= Exercise =
Lines holding the string "Section" are the ones to copy; find them all in the data.

= Excerpted data =
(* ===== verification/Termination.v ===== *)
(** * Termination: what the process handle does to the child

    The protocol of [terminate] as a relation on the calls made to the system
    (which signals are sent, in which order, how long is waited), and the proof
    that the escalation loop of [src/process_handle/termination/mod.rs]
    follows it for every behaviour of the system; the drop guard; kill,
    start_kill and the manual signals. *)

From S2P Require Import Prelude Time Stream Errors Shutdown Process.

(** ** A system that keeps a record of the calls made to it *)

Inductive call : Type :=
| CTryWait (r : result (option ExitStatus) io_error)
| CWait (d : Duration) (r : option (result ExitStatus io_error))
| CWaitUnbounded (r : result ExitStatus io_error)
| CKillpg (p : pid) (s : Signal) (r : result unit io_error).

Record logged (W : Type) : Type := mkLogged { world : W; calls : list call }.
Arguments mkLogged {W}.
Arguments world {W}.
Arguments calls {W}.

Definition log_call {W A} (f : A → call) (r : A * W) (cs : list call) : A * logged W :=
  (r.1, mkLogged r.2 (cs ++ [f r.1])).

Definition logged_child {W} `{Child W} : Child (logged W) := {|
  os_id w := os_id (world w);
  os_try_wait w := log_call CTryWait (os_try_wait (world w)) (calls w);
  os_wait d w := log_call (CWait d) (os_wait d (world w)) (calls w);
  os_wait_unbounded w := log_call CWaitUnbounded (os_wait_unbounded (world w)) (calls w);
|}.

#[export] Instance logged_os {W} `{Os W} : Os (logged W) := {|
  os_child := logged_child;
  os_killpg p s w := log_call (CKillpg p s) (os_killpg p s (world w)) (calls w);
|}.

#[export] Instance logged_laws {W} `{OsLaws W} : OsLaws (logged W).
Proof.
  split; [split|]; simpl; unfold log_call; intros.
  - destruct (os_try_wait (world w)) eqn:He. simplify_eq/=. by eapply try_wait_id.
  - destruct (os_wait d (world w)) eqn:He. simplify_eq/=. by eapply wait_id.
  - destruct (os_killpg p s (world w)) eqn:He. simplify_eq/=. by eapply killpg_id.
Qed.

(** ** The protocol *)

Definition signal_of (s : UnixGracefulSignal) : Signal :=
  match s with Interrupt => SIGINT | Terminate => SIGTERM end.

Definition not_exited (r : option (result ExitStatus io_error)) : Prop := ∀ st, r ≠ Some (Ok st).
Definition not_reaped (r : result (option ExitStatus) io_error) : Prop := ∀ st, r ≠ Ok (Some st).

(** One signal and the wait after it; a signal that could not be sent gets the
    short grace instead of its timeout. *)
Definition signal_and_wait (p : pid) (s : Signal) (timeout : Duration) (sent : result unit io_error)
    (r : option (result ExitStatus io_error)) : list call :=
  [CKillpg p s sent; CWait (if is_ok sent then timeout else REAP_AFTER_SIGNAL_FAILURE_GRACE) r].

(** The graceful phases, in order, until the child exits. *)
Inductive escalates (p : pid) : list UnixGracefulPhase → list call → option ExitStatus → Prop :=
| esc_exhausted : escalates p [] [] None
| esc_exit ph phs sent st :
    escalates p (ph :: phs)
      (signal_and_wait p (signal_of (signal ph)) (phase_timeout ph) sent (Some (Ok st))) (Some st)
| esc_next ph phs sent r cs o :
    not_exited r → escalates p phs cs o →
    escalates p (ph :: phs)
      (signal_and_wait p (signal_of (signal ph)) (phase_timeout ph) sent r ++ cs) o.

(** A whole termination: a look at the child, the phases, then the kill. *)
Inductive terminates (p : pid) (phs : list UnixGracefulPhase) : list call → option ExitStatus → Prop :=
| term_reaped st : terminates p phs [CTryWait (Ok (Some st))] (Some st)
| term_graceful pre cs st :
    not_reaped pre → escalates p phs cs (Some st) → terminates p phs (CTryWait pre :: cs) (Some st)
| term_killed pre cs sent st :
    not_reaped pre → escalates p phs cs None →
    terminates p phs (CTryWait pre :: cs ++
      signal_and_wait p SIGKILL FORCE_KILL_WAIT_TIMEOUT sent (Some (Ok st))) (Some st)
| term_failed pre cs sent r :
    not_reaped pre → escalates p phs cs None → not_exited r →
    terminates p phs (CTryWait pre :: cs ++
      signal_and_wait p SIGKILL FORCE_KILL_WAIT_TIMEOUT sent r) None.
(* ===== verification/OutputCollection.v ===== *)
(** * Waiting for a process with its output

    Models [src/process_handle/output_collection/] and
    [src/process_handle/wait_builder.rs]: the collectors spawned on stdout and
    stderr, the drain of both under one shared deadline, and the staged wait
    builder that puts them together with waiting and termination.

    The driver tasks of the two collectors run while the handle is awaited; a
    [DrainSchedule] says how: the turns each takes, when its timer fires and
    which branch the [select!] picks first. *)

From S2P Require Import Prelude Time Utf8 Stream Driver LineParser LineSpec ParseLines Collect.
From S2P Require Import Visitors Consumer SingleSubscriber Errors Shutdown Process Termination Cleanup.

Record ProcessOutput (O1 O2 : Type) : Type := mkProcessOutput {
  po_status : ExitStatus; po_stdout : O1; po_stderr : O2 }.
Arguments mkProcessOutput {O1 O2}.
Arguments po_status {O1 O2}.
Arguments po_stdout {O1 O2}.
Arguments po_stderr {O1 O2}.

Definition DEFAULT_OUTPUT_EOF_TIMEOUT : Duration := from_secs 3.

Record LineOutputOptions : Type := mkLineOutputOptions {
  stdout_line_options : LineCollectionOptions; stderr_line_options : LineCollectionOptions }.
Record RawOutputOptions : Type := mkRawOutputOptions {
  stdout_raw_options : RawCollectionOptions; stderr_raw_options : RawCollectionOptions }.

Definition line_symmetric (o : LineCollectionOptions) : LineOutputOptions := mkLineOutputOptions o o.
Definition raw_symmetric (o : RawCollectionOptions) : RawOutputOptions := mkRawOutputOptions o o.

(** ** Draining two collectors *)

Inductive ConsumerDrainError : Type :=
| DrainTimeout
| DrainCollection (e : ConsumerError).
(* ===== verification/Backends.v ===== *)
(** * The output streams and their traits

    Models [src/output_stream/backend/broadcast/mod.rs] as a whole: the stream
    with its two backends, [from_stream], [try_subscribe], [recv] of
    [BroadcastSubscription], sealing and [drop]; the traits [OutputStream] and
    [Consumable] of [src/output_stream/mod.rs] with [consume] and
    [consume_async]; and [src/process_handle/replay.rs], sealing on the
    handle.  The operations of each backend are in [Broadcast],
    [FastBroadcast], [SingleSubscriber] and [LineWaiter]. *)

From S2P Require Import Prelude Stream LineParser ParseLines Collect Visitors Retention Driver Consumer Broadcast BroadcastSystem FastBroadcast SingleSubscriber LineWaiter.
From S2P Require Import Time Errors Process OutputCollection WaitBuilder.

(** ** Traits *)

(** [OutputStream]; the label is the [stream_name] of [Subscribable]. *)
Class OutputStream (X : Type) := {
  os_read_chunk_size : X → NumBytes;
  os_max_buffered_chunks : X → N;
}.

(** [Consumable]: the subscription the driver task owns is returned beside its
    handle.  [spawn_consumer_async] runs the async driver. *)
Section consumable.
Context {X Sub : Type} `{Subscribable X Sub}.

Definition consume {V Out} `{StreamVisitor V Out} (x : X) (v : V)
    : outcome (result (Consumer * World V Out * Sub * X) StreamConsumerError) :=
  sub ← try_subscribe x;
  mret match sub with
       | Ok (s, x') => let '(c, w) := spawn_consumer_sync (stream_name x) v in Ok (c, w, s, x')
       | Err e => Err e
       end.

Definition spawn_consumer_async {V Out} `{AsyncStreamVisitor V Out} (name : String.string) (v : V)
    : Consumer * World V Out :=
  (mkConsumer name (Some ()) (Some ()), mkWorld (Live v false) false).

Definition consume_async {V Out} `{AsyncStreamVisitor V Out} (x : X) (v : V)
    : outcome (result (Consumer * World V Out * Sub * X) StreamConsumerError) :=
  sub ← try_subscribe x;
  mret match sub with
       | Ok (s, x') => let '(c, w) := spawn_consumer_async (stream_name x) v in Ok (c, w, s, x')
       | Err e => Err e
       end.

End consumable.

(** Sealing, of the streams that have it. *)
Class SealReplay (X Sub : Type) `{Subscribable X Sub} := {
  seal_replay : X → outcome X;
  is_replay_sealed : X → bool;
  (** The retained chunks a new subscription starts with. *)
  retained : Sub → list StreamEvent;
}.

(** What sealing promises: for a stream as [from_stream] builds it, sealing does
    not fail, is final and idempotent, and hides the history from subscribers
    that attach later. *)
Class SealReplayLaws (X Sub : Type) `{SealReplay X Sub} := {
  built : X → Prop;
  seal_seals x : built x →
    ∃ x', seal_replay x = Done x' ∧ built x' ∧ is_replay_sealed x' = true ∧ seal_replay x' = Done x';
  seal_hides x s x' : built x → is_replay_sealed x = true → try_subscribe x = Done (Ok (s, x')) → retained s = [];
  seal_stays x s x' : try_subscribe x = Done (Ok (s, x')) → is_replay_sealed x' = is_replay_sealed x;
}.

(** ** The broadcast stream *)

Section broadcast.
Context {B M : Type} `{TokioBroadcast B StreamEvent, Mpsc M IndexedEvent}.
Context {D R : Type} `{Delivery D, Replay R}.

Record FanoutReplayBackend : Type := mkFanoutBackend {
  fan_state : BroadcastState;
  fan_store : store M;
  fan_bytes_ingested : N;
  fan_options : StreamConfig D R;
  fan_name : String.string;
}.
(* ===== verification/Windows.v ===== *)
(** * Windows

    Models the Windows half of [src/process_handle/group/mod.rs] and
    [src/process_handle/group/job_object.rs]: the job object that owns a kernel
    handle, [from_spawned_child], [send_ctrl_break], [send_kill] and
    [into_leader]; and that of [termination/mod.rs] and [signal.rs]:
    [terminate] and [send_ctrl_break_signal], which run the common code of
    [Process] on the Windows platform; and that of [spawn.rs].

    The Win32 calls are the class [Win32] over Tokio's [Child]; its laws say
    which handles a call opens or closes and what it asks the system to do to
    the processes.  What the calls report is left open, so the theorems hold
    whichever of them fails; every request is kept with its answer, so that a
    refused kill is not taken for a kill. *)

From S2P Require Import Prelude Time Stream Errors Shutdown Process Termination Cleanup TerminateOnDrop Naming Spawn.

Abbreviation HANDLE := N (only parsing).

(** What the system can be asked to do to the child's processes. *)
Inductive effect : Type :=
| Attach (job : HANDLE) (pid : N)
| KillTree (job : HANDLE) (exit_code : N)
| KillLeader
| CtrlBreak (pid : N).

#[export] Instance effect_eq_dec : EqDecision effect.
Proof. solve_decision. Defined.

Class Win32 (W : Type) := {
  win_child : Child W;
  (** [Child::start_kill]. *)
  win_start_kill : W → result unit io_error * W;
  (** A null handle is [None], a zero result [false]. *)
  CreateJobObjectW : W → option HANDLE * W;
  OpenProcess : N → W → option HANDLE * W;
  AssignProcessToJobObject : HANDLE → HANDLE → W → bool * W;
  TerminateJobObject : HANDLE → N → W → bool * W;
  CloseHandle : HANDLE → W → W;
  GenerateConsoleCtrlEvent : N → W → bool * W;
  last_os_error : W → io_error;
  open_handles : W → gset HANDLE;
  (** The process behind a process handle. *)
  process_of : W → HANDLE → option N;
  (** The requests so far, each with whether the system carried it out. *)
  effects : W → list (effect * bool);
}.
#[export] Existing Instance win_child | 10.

= Your response =
Section consumable.
Section broadcast.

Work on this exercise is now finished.